Begitu keluar dari ruangan meeting aku berpapasan dengan Pak Rayyan yang tampak bingung melihat aku keluar dari ruangan meeting berdua dengan Mas Dion.
“Pak Rayyan mau kembali ke kantor?” Pak Rayyan menatap aku dan Mas Dion bergantian.
“Iya, ada panggilan mendadak. Saya duluan, ya, Ay.” Aku membulatkan mataku saat Pak Rayyan mengelus pipiku dengan sebelah tangannya. “Terima kasih sudah mau menemani saya makan siang.”
“Permisi, Pak Dion.”
Begitu Pak Rayyan pergi, aku juga melanjutkan langkahku menuju meja kerjaku. Namun, langkahku terhenti saat Mas Dion menahanku.
“Jangan bilang dia pria yang kamu maksud?”
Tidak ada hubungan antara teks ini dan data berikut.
(* ===== verification/Layout.v ===== *)
(** Address-space constants and macros (memlayout.h, mmu.h, param.h). *)

From S2P Require Import Prelude.

Definition EXTMEM : Z := 1048576.
Definition PHYSTOP : Z := 234881024.
Definition DEVSPACE : Z := 4261412864.
Definition KERNBASE : Z := 2147483648.
Definition KERNLINK : Z := KERNBASE + EXTMEM.
Definition V2P (a : Z) : Z := u32 (a - KERNBASE).
Definition P2V (a : Z) : Z := u32 (a + KERNBASE).
Definition KSTACKSIZE : Z := 4096.

Definition PTXSHIFT : Z := 12.
Definition PDXSHIFT : Z := 22.
Definition NPDENTRIES : Z := 1024.
Definition NPTENTRIES : Z := 1024.
Definition PGSIZE : Z := 4096.
Definition PDX (va : Z) : Z := Z.land (Z.shiftr va PDXSHIFT) 1023.
Definition PTX (va : Z) : Z := Z.land (Z.shiftr va PTXSHIFT) 1023.
Definition PGADDR (d t o : Z) : Z := u32 (Z.lor (Z.lor (Z.shiftl d PDXSHIFT) (Z.shiftl t PTXSHIFT)) o).
Definition PGROUNDUP (sz : Z) : Z := Z.land (u32 (sz + PGSIZE - 1)) (u32 (Z.lnot (PGSIZE - 1))).
Definition PGROUNDDOWN (a : Z) : Z := Z.land (u32 a) (u32 (Z.lnot (PGSIZE - 1))).
Definition PTE_P : Z := 1.
Definition PTE_W : Z := 2.
Definition PTE_U : Z := 4.
Definition PTE_ADDR (pte : Z) : Z := Z.land pte (u32 (Z.lnot 4095)).
Definition PTE_FLAGS (pte : Z) : Z := Z.land pte 4095.

(** ** The macros as arithmetic *)

(** Masking with [~(2^12 - 1)] rounds down to a page boundary. *)
Lemma land_page x : 0 ≤ x < two32 → Z.land x (u32 (Z.lnot (PGSIZE - 1))) = x / PGSIZE * PGSIZE.
Proof.
  intros Hx. change (u32 (Z.lnot (PGSIZE - 1))) with (Z.shiftl (Z.ones 20) 12).
  replace (x / PGSIZE * PGSIZE) with (Z.shiftl (Z.shiftr x 12) 12)
    by (rewrite Z.shiftr_div_pow2, Z.shiftl_mul_pow2 by lia; done).
  apply Z.bits_inj'. intros n Hn. rewrite Z.land_spec.
  destruct (decide (n < 12)).
  - rewrite !Z.shiftl_spec_low by lia. apply andb_false_r.
  - rewrite !Z.shiftl_spec, Z.shiftr_spec by lia.
    replace (n - 12 + 12) with n by lia.
    destruct (decide (n < 32)).
    + rewrite Z.ones_spec_low by lia. apply andb_true_r.
    + rewrite Z.ones_spec_high by lia. rewrite andb_false_r. symmetry.
      destruct (decide (x = 0)) as [->|]; [apply Z.bits_0|].
      apply Z.bits_above_log2; [lia|]. apply Z.log2_lt_pow2; [lia|].
      apply Z.lt_le_trans with (2 ^ 32); [change (2 ^ 32) with two32; lia|]. apply Z.pow_le_mono_r; lia.
Qed.

Lemma PGROUNDDOWN_div a : 0 ≤ a < two32 → PGROUNDDOWN a = a / PGSIZE * PGSIZE.
Proof. intros. unfold PGROUNDDOWN. rewrite u32_small by done. by apply land_page. Qed.

Lemma PGROUNDUP_div a :
  0 ≤ a → a + PGSIZE - 1 < two32 → PGROUNDUP a = (a + PGSIZE - 1) / PGSIZE * PGSIZE.
Proof.
  intros. unfold PGROUNDUP. rewrite u32_small by (unfold PGSIZE in *; lia).
  apply land_page. unfold PGSIZE in *; lia.
Qed.

Lemma PGROUNDUP_spec a :
  0 ≤ a → a + PGSIZE - 1 < two32 →
  PGROUNDUP a mod PGSIZE = 0 ∧ a ≤ PGROUNDUP a < a + PGSIZE.
Proof.
  intros. rewrite PGROUNDUP_div by done. split; [by apply Z_mod_mult|].
  unfold PGSIZE in *. pose proof (Z.div_mod (a + 4096 - 1) 4096).
  pose proof (Z.mod_pos_bound (a + 4096 - 1) 4096). lia.
Qed.

Lemma PTE_ADDR_div pte : 0 ≤ pte < two32 → PTE_ADDR pte = pte / PGSIZE * PGSIZE.
Proof. apply land_page. Qed.

Lemma PTE_FLAGS_mod pte : PTE_FLAGS pte = pte mod PGSIZE.
Proof. unfold PTE_FLAGS. change 4095 with (Z.ones 12). by apply Z.land_ones. Qed.

Lemma PDX_div va : 0 ≤ va < two32 → PDX va = va / 4194304.
Proof.
  intros. unfold PDX, PDXSHIFT. change 1023 with (Z.ones 10).
  rewrite Z.land_ones, Z.shiftr_div_pow2 by lia. change (2 ^ 22) with 4194304.
  apply Z.mod_small. unfold two32 in *. split; [apply Z.div_pos; lia|].
  apply Z.div_lt_upper_bound; lia.
Qed.

Lemma PTX_div va : PTX va = va / PGSIZE mod 1024.
Proof.
  unfold PTX, PTXSHIFT. change 1023 with (Z.ones 10).
  by rewrite Z.land_ones, Z.shiftr_div_pow2 by lia.
Qed.

Lemma PDX_range va : 0 ≤ PDX va < 1024.
Proof.
  unfold PDX. change 1023 with (Z.ones 10). rewrite Z.land_ones by lia.
  by apply Z.mod_pos_bound.
Qed.

Lemma PTX_range va : 0 ≤ PTX va < 1024.
Proof. rewrite PTX_div. by apply Z.mod_pos_bound. Qed.

(** The two indices identify the page. *)
Lemma page_index va : 0 ≤ va < two32 → PDX va * 1024 + PTX va = va / PGSIZE.
Proof.
  intros. rewrite PDX_div, PTX_div by done.
  replace (va / 4194304) with (va / PGSIZE / 1024) by (by rewrite Z.div_div).
  pose proof (Z.div_mod (va / PGSIZE) 1024). lia.
Qed.

Lemma V2P_kern a : KERNBASE ≤ a < two32 → V2P a = a - KERNBASE.
Proof. intros. unfold V2P. apply u32_small. unfold KERNBASE in *. lia. Qed.

Lemma P2V_V2P a : 0 ≤ a < two32 → P2V (V2P a) = a.
Proof.
  intros. unfold P2V, V2P, u32. rewrite Zplus_mod_idemp_l.
  replace (a - KERNBASE + KERNBASE) with a by lia. by apply Z.mod_small.
Qed.

#[export] Hint Resolve PDX_range PTX_range : xv6.

(** Linear arithmetic with the page size. *)
Ltac plia := unfold PGSIZE in *; lia.
(* ===== verification/ProcTable.v ===== *)
(** The process table: [struct proc] (proc.h), [struct trapframe] (x86.h), the
    globals of proc.c that the scheduler and the process operations share, and
    the table scans they are written with.

    A [struct proc *] is the index of the entry in [ptable.proc] ([None] is the
    null pointer).  The [double] fields hold integers only: they start at 0 or
    at an [int] and every addend is the [int] quotient of 10000, so they are
    modelled by [Z] (a [double] is exact up to 2^53). *)

From S2P Require Import Prelude Layout.

Definition NPROC : nat := 64.
Definition NOFILE : nat := 16.
Definition NTHREAD : nat := 16.

Inductive MLFQ_level := LOW | MID | HIGH.
Inductive Proc_mode := MLFQ | Stride.
Inductive procstate := UNUSED | EMBRYO | SLEEPING | RUNNABLE | RUNNING | ZOMBIE.

#[export] Instance MLFQ_level_eq : EqDecision MLFQ_level.
Proof. solve_decision. Defined.
#[export] Instance Proc_mode_eq : EqDecision Proc_mode.
Proof. solve_decision. Defined.
#[export] Instance procstate_eq : EqDecision procstate.
Proof. solve_decision. Defined.

(** The value of the enumerator. *)
Definition lv_num (l : MLFQ_level) : Z :=
  match l with LOW => 0 | MID => 1 | HIGH => 2 end.

Lemma lv_num_inj l1 l2 : lv_num l1 = lv_num l2 → l1 = l2.
Proof. by destruct l1, l2. Qed.

(** What a process can sleep on: nothing, a [struct proc] (in [wait] and
    [thread_join]) or another kernel address. *)
Inductive chan := Cnull | Cproc (i : nat) | Caddr (a : Z).

#[export] Instance chan_eq : EqDecision chan.
Proof. solve_decision. Defined.

Record trapframe := mktf {
  edi : Z; esi : Z; ebp : Z; oesp : Z; ebx : Z; edx : Z; ecx : Z; eax : Z;
  gs : Z; fs : Z; es : Z; ds : Z; trapno : Z;
  err : Z; eip : Z; cs : Z; eflags : Z;
  esp : Z; ss : Z
}.

#[export] Instance trapframe_eta : Eta trapframe := λ r,
  mktf (edi r) (esi r) (ebp r) (oesp r) (ebx r) (edx r) (ecx r) (eax r)
       (gs r) (fs r) (es r) (ds r) (trapno r)
       (err r) (eip r) (cs r) (eflags r) (esp r) (ss r).

Definition tf0 : trapframe := mktf 0 0 0 0 0 0 0 0 0 0 0 0 0 0 0 0 0 0 0.

Record proc := mkproc {
  sz : Z;
  pgdir : Z;
  kstack : Z;
  state : procstate;
  pid : Z;
  parent : option nat;
  tf : trapframe;
  chan_ : chan;
  killed : Z;
  ofile : list (option nat);
  cwd : option nat;
  name : string;
  tick : Z;
  MLFQ_lv : MLFQ_level;
  proc_mode : Proc_mode;
  CPU_SHARE : Z;
  PASS : Z;
  sz_thread : list Z;
  ex_thread : list Z;
  hasthread : Z;
  thread_num : Z;
  isthread : Z;
  ret_val : Z;
  exiting : Z;
  mother : option nat;
  CPU_share_Stride : Z;
  PASS_MLFQ : Z;
  PASS_Stride : Z;
  max_stride_thread_pass : Z;
  total_ticks_MLFQ : Z;
  CPU_S : Z;
  m_tick : Z;
  m_MLFQ_lv : MLFQ_level
}.

#[export] Instance proc_eta : Eta proc := λ r,
  mkproc (sz r) (pgdir r) (kstack r) (state r) (pid r) (parent r) (tf r) (chan_ r)
         (killed r) (ofile r) (cwd r) (name r) (tick r) (MLFQ_lv r) (proc_mode r)
         (CPU_SHARE r) (PASS r) (sz_thread r) (ex_thread r) (hasthread r)
         (thread_num r) (isthread r) (ret_val r) (exiting r) (mother r)
         (CPU_share_Stride r) (PASS_MLFQ r) (PASS_Stride r)
         (max_stride_thread_pass r) (total_ticks_MLFQ r) (CPU_S r) (m_tick r)
         (m_MLFQ_lv r).

(** A zeroed entry: the table is static storage. *)
Definition proc0 : proc :=
  mkproc 0 0 0 UNUSED 0 None tf0 Cnull 0 (replicate NOFILE None) None "" 0 LOW MLFQ 0 0
         (replicate NTHREAD 0) (replicate NTHREAD 0) 0 0 0 0 0 None 0 0 0 0 0 0 0 LOW.

(** The globals of proc.c.  [ns_] fields are those of [struct num_Stride],
    [nm_total_ticks] is [num_MLFQ.total_ticks_MLFQ]; [ptable_lock] tells
    whether the running CPU holds [ptable.lock]; the [cpu_] fields are the
    running CPU's [proc], its page table register and the kernel stack of its
    task state segment. *)
Record ptst := mkpt {
  procs : list proc;
  ptable_lock : bool;
  cpu_proc : option nat;
  cpu_cr3 : Z;
  cpu_esp0 : Z;
  kpgdir : Z;
  initproc : option nat;
  nextpid : Z;
  ns_CPU_share_Stride : Z;
  ns_PASS_MLFQ : Z;
  ns_PASS_Stride : Z;
  max_stride_proc_pass : Z;
  nm_total_ticks : Z
}.

#[export] Instance ptst_eta : Eta ptst := λ r,
  mkpt (procs r) (ptable_lock r) (cpu_proc r) (cpu_cr3 r) (cpu_esp0 r) (kpgdir r) (initproc r) (nextpid r) (ns_CPU_share_Stride r)
       (ns_PASS_MLFQ r) (ns_PASS_Stride r) (max_stride_proc_pass r) (nm_total_ticks r).

(** The state before [main] runs. *)
Definition ptst0 : ptst := mkpt (replicate NPROC proc0) false None 0 0 0 None 1 0 0 0 0 0.

(** [for(p = ptable.proc; p < &ptable.proc[NPROC]; p++)] with an accumulator. *)
Fixpoint scan {A} (f : A → nat → proc → A) (i : nat) (l : list proc) (a : A) : A :=
  match l with
  | [] => a
  | p :: l => scan f (S i) l (f a i p)
  end.

(** The same loop when the body only writes to [*p]. *)
Definition each (f : nat → proc → proc) (l : list proc) : list proc := imap f l.

(** Writing through a pointer to an entry. *)
Definition setp (i : nat) (f : proc → proc) (s : ptst) : ptst :=
  s <| procs := alter f i (procs s) |>.

Definition getp (i : nat) : M ptst proc := λ s,
  match procs s !! i with
  | Some p => Ok p s
  | None => Undef "ptable.proc index"
  end.

Definition updp (i : nat) (f : proc → proc) : M ptst unit := modify (setp i f).

(** Following a [struct proc *]: a null pointer is undefined behaviour. *)
Definition deref (q : option nat) : M ptst nat :=
  match q with Some i => mret i | None => undef "null struct proc *" end.


(** [myproc()] *)
Definition myproc : M ptst (option nat) := gets cpu_proc.

Definition acquire_ptable : M ptst unit :=
  b ← gets ptable_lock;
  if b : bool then panic "acquire" else modify (λ s, s <| ptable_lock := true |>).

Definition release_ptable : M ptst unit :=
  b ← gets ptable_lock;
  if b : bool then modify (λ s, s <| ptable_lock := false |>) else panic "release".

(** ** Scans *)

Lemma scan_ind_from {A} (f : A → nat → proc → A) (I : nat → A → Prop) (tab : list proc) :
  (∀ i p a, tab !! i = Some p → I i a → I (S i) (f a i p)) →
  ∀ l k a, (∀ i, l !! i = tab !! (k + i)%nat) → I k a → I (k + length l)%nat (scan f k l a).
Proof.
  intros Hstep l. induction l as [|p l IH]; intros k a Hl Hk; simpl.
  - by rewrite Nat.add_0_r.
  - rewrite <-Nat.add_succ_comm. apply IH.
    + intros i. rewrite Nat.add_succ_comm. apply (Hl (S i)).
    + apply Hstep; [|done]. specialize (Hl O). rewrite Nat.add_0_r in Hl. by rewrite <-Hl.
Qed.

(** Induction over a scan of the whole table. *)
Lemma scan_ind {A} (f : A → nat → proc → A) (I : nat → A → Prop) (tab : list proc) a :
  I 0%nat a →
  (∀ i p a, tab !! i = Some p → I i a → I (S i) (f a i p)) →
  I (length tab) (scan f 0 tab a).
Proof. intros H0 Hstep. by apply (scan_ind_from f I tab Hstep tab 0). Qed.

Lemma each_lookup f l i : each f l !! i = f i <$> l !! i.
Proof. apply list_lookup_imap. Qed.

Lemma each_length f l : length (each f l) = length l.
Proof. apply length_imap. Qed.

Lemma setp_lookup_eq i f s : procs (setp i f s) !! i = f <$> procs s !! i.
Proof. unfold setp; simpl. apply list_lookup_alter_eq. Qed.

Lemma setp_lookup_ne i j f s : i ≠ j → procs (setp i f s) !! j = procs s !! j.
Proof. intros. unfold setp; simpl. by apply list_lookup_alter_ne. Qed.

Lemma setp_length i f s : length (procs (setp i f s)) = length (procs s).
Proof. unfold setp; simpl. apply length_alter. Qed.

#[export] Hint Rewrite @each_lookup @each_length setp_length setp_lookup_eq : xv6_rw.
Aku tak menjawab dan pergi meninggalkan Mas Dion.
***
Setelah memutuskan untuk membuka hati pada Pak Rayyan, kami sering bertemu di luar jam kerja. Aku tak lagi menghindar saat dia dengan sengaja menjemputku pulang kerja atau mengajakku keluar untuk jalan bersama.
Aku juga sudah tak bertemu Pak Dion, kalau berpapasan saat di kantor, ya, pasti ada. Maksudku kami tak lagi mempermasalahkan perihal perjodohan. Dia juga tak mengusikku lagi dengan bolak-balik bertanya tentang cara membatalkan perjodohan.
“Kita makan dulu, mau?” tanya Pak Rayyan saat mobilnya meninggalkan parkiran kantor.
“Boleh, Pak.” Pak Rayyan tersenyum.
“Saya ‘kan sudah bilang kamu tidak perlu panggil saya ‘Pak’ di luar jam kerja, Ay.”
“M—mas? Saya boleh panggil, Mas?”
“Sounds good.”
“Kamu ada alergi makanan tertentu, Ay?”
“Nggak, Mas. Saya pemakan segalanya,” ujarku membuat Mas Rayyan terkekeh.
“Okey, saya mau ajak kamu makan seafood, dijamin kamu suka.”
Benar kata Mas Rayyan, menu makanan di sini enak, aku suka. Jelas saja enak harganya saja fantastik, orang kaya, mah, bebas, ya.
“Ay.”
“Ya, Mas?”
Mas Rayyan menggenggam tanganku. Aku berusaha menarik, tapi dia menahannya.
“Saya yakin kamu tahu bagaimana perasaan saya pada kamu. Saya ingin menjalani hubungan yang serius dengan kamu, Ay.”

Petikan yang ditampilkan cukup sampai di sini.